Aimee Mann Whatever album cover

Highest chart position: #127

Poor Aimee Mann. She’s best known for being the lead singer of the one-hit wonder ’til tuesday. The group’s 1985 single, “Voices Carry,”was a haunting new-wave classic that is still being played on all 80s radio stations.

But after that — nothing. ’til tuesday released a few more albums that went nowhere. And their record label dropped them before the 80s ended.

So Aimee pursued a solo career. Her first release, Whatever, also flopped on the charts, but it’s a shame. She proved that “Voices Carry” was no fluke, reestablishing herself as a pop music singer-songwriter in the same vein as Elvis Costello and writing sharp, witty songs with a catchy melody.
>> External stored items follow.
(** The loop of [_create_recurring_tasks]; [session] is the list of
    objects added to the session so far. *)
Fixpoint add_instances (original_task : Task.t) (task_data : payload)
    (config : period) (range : list Z) (session : list Task.t)
  : result (list Task.t) :=
  match range with
  | [] => Ok session
  | i :: rest =>
      let! new_due_date :=
        py_add_days (Task.due_date original_task) (delta config * i) in
      add_instances original_task task_data config rest
        (session ++ [Task.make (<["due_date" := new_due_date]> task_data)])
  end.

Definition _create_recurring_tasks (original_task : Task.t)
    (session : list Task.t) : result (list Task.t) :=
  if negb (truthy (Task.is_recurring original_task))
     || negb (truthy (Task.recurrence_type original_task))
  then Ok session
  else
    let! task_data := Task.to_dict original_task in
    let task_data := delete "id" task_data in
    let task_data := delete "due_date" task_data in
    let task_data := delete "is_completed" task_data in
    let task_data := delete "time_tracked_seconds" task_data in
    let task_data := delete "created_at" task_data in
    let! config := recurrence_periods_get (Task.recurrence_type original_task) in
    match config with
    | Some config =>
        add_instances original_task task_data config
          (py_range 1 (count config + 1)) session
    | None => Ok session
    end.

Definition error_body (msg : string) : payload := <["error" := PStr msg]> ∅.

(** The body of a JSON response; [to_dict] runs after the commit. *)
Definition jsonify (body : result payload) (status : Z) : response :=
  match body with
  | Ok d => Json d status
  | Raise e => ServerError e
  end.

(** POST /tasks.  [uuid4] is the value [uuid.uuid4()] draws and [now] the
    successive readings of the clock during the request. *)
Definition create_task (uuid4 : N) (now : nat -> datetime) (data : payload)
    (db : DB) : response * DB :=
  match parse_date (dget data "due_date") with
  | Raise e => (ServerError e, db)
  | Ok due_date =>
      if negb (truthy (dget data "title")) || negb (truthy due_date)
      then (Json (error_body "Title and due_date are required") 400, db)
      else
        let is_recurring := dget_or data "is_recurring" (PBool false) in
        let recurrence_group_id :=
          if truthy is_recurring then PStr (uuid_str uuid4) else PNone in
        let tx :=
          let! start_time := parse_datetime (dget data "start_time") in
          let! end_time := parse_datetime (dget data "end_time") in
          let new_task := {|
            Task.id := PNone;
            Task.title := dget data "title";
            Task.description := dget data "description";
            Task.is_recurring := is_recurring;
            Task.is_completed := PNone;
            Task.due_date := due_date;
            Task.start_time := start_time;
            Task.end_time := end_time;
            Task.time_tracked_seconds := PNone;
            Task.created_at := PNone;
            Task.recurrence_type := dget data "recurrence_type";
            Task.recurrence_group_id := recurrence_group_id
          |} in
          (* session.add(new_task); session.flush() *)
          let! flushed := insert_task (now O) new_task db in
          let! session := _create_recurring_tasks (fst flushed) [] in
          (* session.commit() *)
          let! db' := flush_tasks now 1 session (snd flushed) in
          Ok (fst flushed, db') in
        match tx with
        | Raise e => (ServerError e, db)
        | Ok (new_task, db') => (jsonify (Task.to_dict new_task) 201, db')
        end
  end.

(** PUT /tasks/<task_id> *)
Definition update_task (task_id : Z) (data : payload) (db : DB)
  : response * DB :=
  match find_task task_id db with
  | None => (NotFound, db)
  | Some task =>
      let task' := {|
        Task.id := Task.id task;
        Task.title := dget_or data "title" (Task.title task);
        Task.description := dget_or data "description" (Task.description task);
        Task.is_recurring := Task.is_recurring task;
        Task.is_completed := dget_or data "is_completed" (Task.is_completed task);
        Task.due_date := Task.due_date task;
        Task.start_time := Task.start_time task;
        Task.end_time := Task.end_time task;
        Task.time_tracked_seconds :=
          dget_or data "time_tracked_seconds" (Task.time_tracked_seconds task);
        Task.created_at := Task.created_at task;
        Task.recurrence_type := Task.recurrence_type task;
        Task.recurrence_group_id := Task.recurrence_group_id task
      |} in
      match update_task_row task' db with
      | Raise e => (ServerError e, db)
      | Ok db' => (jsonify (Task.to_dict task') 200, db')
      end
  end.

(** DELETE /tasks/<task_id>; [apply_to] is [request.args.get('apply_to')]. *)
Definition delete_task (task_id : Z) (apply_to : option string) (db : DB)
  : response * DB :=
  match find_task task_id db with
  | None => (NotFound, db)
  | Some task =>
      if match apply_to with
         | Some s => String.eqb s "all_future"
         | None => false
         end && truthy (Task.recurrence_group_id task)
      then (NoContent, delete_series_from task db)
      else (NoContent, delete_task_row task db)
  end.

(** POST /events *)
Definition create_event (now : nat -> datetime) (data : payload) (db : DB)
  : response * DB :=
  if negb (truthy (dget data "title")) || negb (truthy (dget data "start_time"))
  then (Json (error_body "Title and start_time are required") 400, db)
  else
    let tx :=
      let! start_time := parse_datetime (dget data "start_time") in
      let! end_time := parse_datetime (dget data "end_time") in
      insert_event (now O)
        {| Event.id := PNone;
           Event.title := dget data "title";
           Event.description := dget data "description";
           Event.start_time := start_time;
           Event.end_time := end_time;
           Event.created_at := PNone |} db in
    match tx with
    | Raise e => (ServerError e, db)
    | Ok (new_event, db') => (jsonify (Event.to_dict new_event) 201, db')
    end.
(** * Work-item replication engine: a shallow embedding

    This development embeds [scripts/copy_parent_workitems_with_children.py]
    and states the properties of its path remapper, relation classifier,
    parent enumerator and replication loop.

    Conventions.
    - Python [int] is unbounded: [Z].  Python [str] is [string]; the models of
      [lower], [strip] and [int] below cover ASCII text (bytes above 127 are
      left alone by [lower] and are neither white space nor digits).
    - [Optional[str]] is [option string]; a JSON field value is [jval].
    - Python [set] of ints is [gset Z]; [list(s)] is [elements s] (the order of
      a Python set is unspecified, no statement below depends on it).
    - The two remote systems are explicit values: the source is read-only, the
      target is threaded through the run together with the counters and the
      log of mutating calls. *)

From Stdlib Require Import ZArith String Ascii List Lia.
From stdpp Require Import base option list gmap sets strings pretty sorting.

Local Open Scope string_scope.
Local Open Scope list_scope.
Local Open Scope Z_scope.

(** ** Python built-ins used by the script *)

Module Py.

Definition backslash : ascii := ascii_of_nat 92.
Definition slash : ascii := ascii_of_nat 47.

(** [c.lower()] on one ASCII character. *)
Definition lower_ascii (c : ascii) : ascii :=
  let n := nat_of_ascii c in
  if ((65 <=? n) && (n <=? 90))%nat then ascii_of_nat (n + 32) else c.

(** [s.lower()]. *)
Fixpoint lower (s : string) : string :=
  match s with
  | EmptyString => EmptyString
  | String c r => String (lower_ascii c) (lower r)
  end.

(** [s.split(d)] for a one-character separator [d]: never empty,
    ["".split(d) == [""]]. *)
Fixpoint split (d : ascii) (s : string) : list string :=
  match s with
  | EmptyString => [EmptyString]
  | String c r =>
      if Ascii.eqb c d then EmptyString :: split d r
      else match split d r with
           | h :: t => String c h :: t
           | [] => [String c EmptyString]
           end
  end.

(** [sep.join(parts)]. *)
Fixpoint join (sep : string) (parts : list string) : string :=
  match parts with
  | [] => EmptyString
  | [x] => x
  | x :: rest => x +:+ sep +:+ join sep rest
  end.

(** [s.rsplit(d, 1)]: at most one cut, at the last occurrence of [d]. *)
Definition rsplit1 (d : ascii) (s : string) : list string :=
  match rev (split d s) with
  | [] | [_] => [s]
  | tl :: rev_init => [join (String d EmptyString) (rev rev_init); tl]
  end.

(** [l[-1]] on a list known to be non-empty ([rsplit1] never returns []). *)
Definition last_item (l : list string) : string := List.last l EmptyString.

(** [sub in s]. *)
Fixpoint contains (sub s : string) : bool :=
  String.prefix sub s ||
  match s with
  | EmptyString => false
  | String _ r => contains sub r
  end.

(** [s.endswith(t)]. *)
Definition endswith (s t : string) : bool :=
  let n := String.length s in
  let m := String.length t in
  (m <=? n)%nat && String.eqb (String.substring (n - m) m s) t.

(** [s.startswith(t)]. *)
Definition startswith (s t : string) : bool := String.prefix t s.

(** White space as [str.strip] sees it (ASCII part). *)
Definition is_space (c : ascii) : bool :=
  let n := nat_of_ascii c in
  (((9 <=? n) && (n <=? 13)) || ((28 <=? n) && (n <=? 32)))%nat.

Fixpoint lstrip (s : string) : string :=
  match s with
  | EmptyString => EmptyString
  | String c r => if is_space c then lstrip r else s
  end.

Fixpoint rstrip (s : string) : string :=
  match s with
  | EmptyString => EmptyString
  | String c r =>
      match rstrip r with
      | EmptyString => if is_space c then EmptyString else String c EmptyString
      | r' => String c r'
      end
  end.

(** [s.strip()]. *)
Definition strip (s : string) : string := rstrip (lstrip s).

Definition is_digit (c : ascii) : bool :=
  let n := nat_of_ascii c in ((48 <=? n) && (n <=? 57))%nat.

Definition digit_val (c : ascii) : Z := Z.of_nat (nat_of_ascii c) - 48.

(** Digits of a decimal literal after the first one; a single underscore is
    allowed between two digits. *)
Fixpoint int_digits (acc : Z) (after_underscore : bool) (s : string) : option Z :=
  match s with
  | EmptyString => if after_underscore then None else Some acc
  | String c r =>
      if is_digit c then int_digits (acc * 10 + digit_val c) false r
      else if Ascii.eqb c (ascii_of_nat 95) && negb after_underscore
           then int_digits acc true r
           else None
  end.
Whatever is the perfect album

Very rarely, an album comes along that is perfect. On a perfect album, every song is as good as the next — not a bad apple in the barrel.

Many amazing albums don’t meet this standard. Abbey Road has the noisy heavy-metal “I Want You (She’s So Heavy)”. Skip it. The Joshua Trees “Trip Through Your Wire” is off-key filler for an otherwise solid album.

Where’s the bad cut on Aimee Mann’s Whatever? There ain’t one.

Go ahead. Try to find a bad song on this CD. “I Should Have Known,” the opening number, is an in-your-face rocker that still manages to feature some “Ooooh — bop bop bop” vocals that somehow disarms the heavy feel of a rock anthem.

How about “Fifty Years After the Fair”? With background vocals by Ex-Byrds singer Roger McGuinn, Mann channels the Byrds with a jangly folk-rock tune that leaves you smiling at the end.

I still have ’em coming. Mann slows things down with “Fourth of July”, a poignant ballad that turns a happy holiday into recollections of a lost love: “So that’s today’s memory lane / With all the pathos and pain / Another chapter in a book where the chapters are endless and they’re always the same.”

Mann’s muse was apparently Jules Shear, an ex-boyfriend who must have done some damage. “Could’ve Been Anyone” has Aimee exclaiming, “It’s so hard not to blame you / It’s hard not to put all the blame on you.” She then tries to downplay his influence, saying, “You lost your place in the sun, but never mind / It could’ve been anyone.”

But Mann is at her best with the ballads. Peeling away her defenses, she comes across as earnest and somewhat vulnerable. The acoustic songs are intimate, but each tells a different story. “I’ve Had It” tells the story of her and her band trying to find that elusive formula that will take them to superstardom. She knows that fame is fleeting, and sometimes the spark between bandmates is as well:

So we all just started playing
and then something strange occurred –
not a person stirred, oh, it started out one way
but it turned out to be okay
and I felt that someone should say –
Oh, experience is cheap
if that’s the company you keep
and before you know that it’s free
you’ve had it

She tries her best to describe an indescribable feeling (Love? Anger? Frustration?) in “I Know There’s a Word for This.” Again, simple acoustic guitar, laced with a string accompaniment, shows an intimacy that you believe is a rare glimpse into Aimee’s soul.

Finally, there’s “Mr. Harris” — a beautiful ballad about a relationship with an older man. This time, it’s a piano, woodwinds and strings setting the mood for a song that in another era could have become a standard from the Great American Songbook.

After Whatever, each album from Mann has gotten a little worse. It’s as if the magic has worn off. The sly, acerbic lyrics are still there, but the melodic craft is gone. It’s as if she lost her muse — or her fellow collaborator, Jon Brion, did most of the heavy lifting. But that just makes Whatever even more special: It’s lightning in a bottle.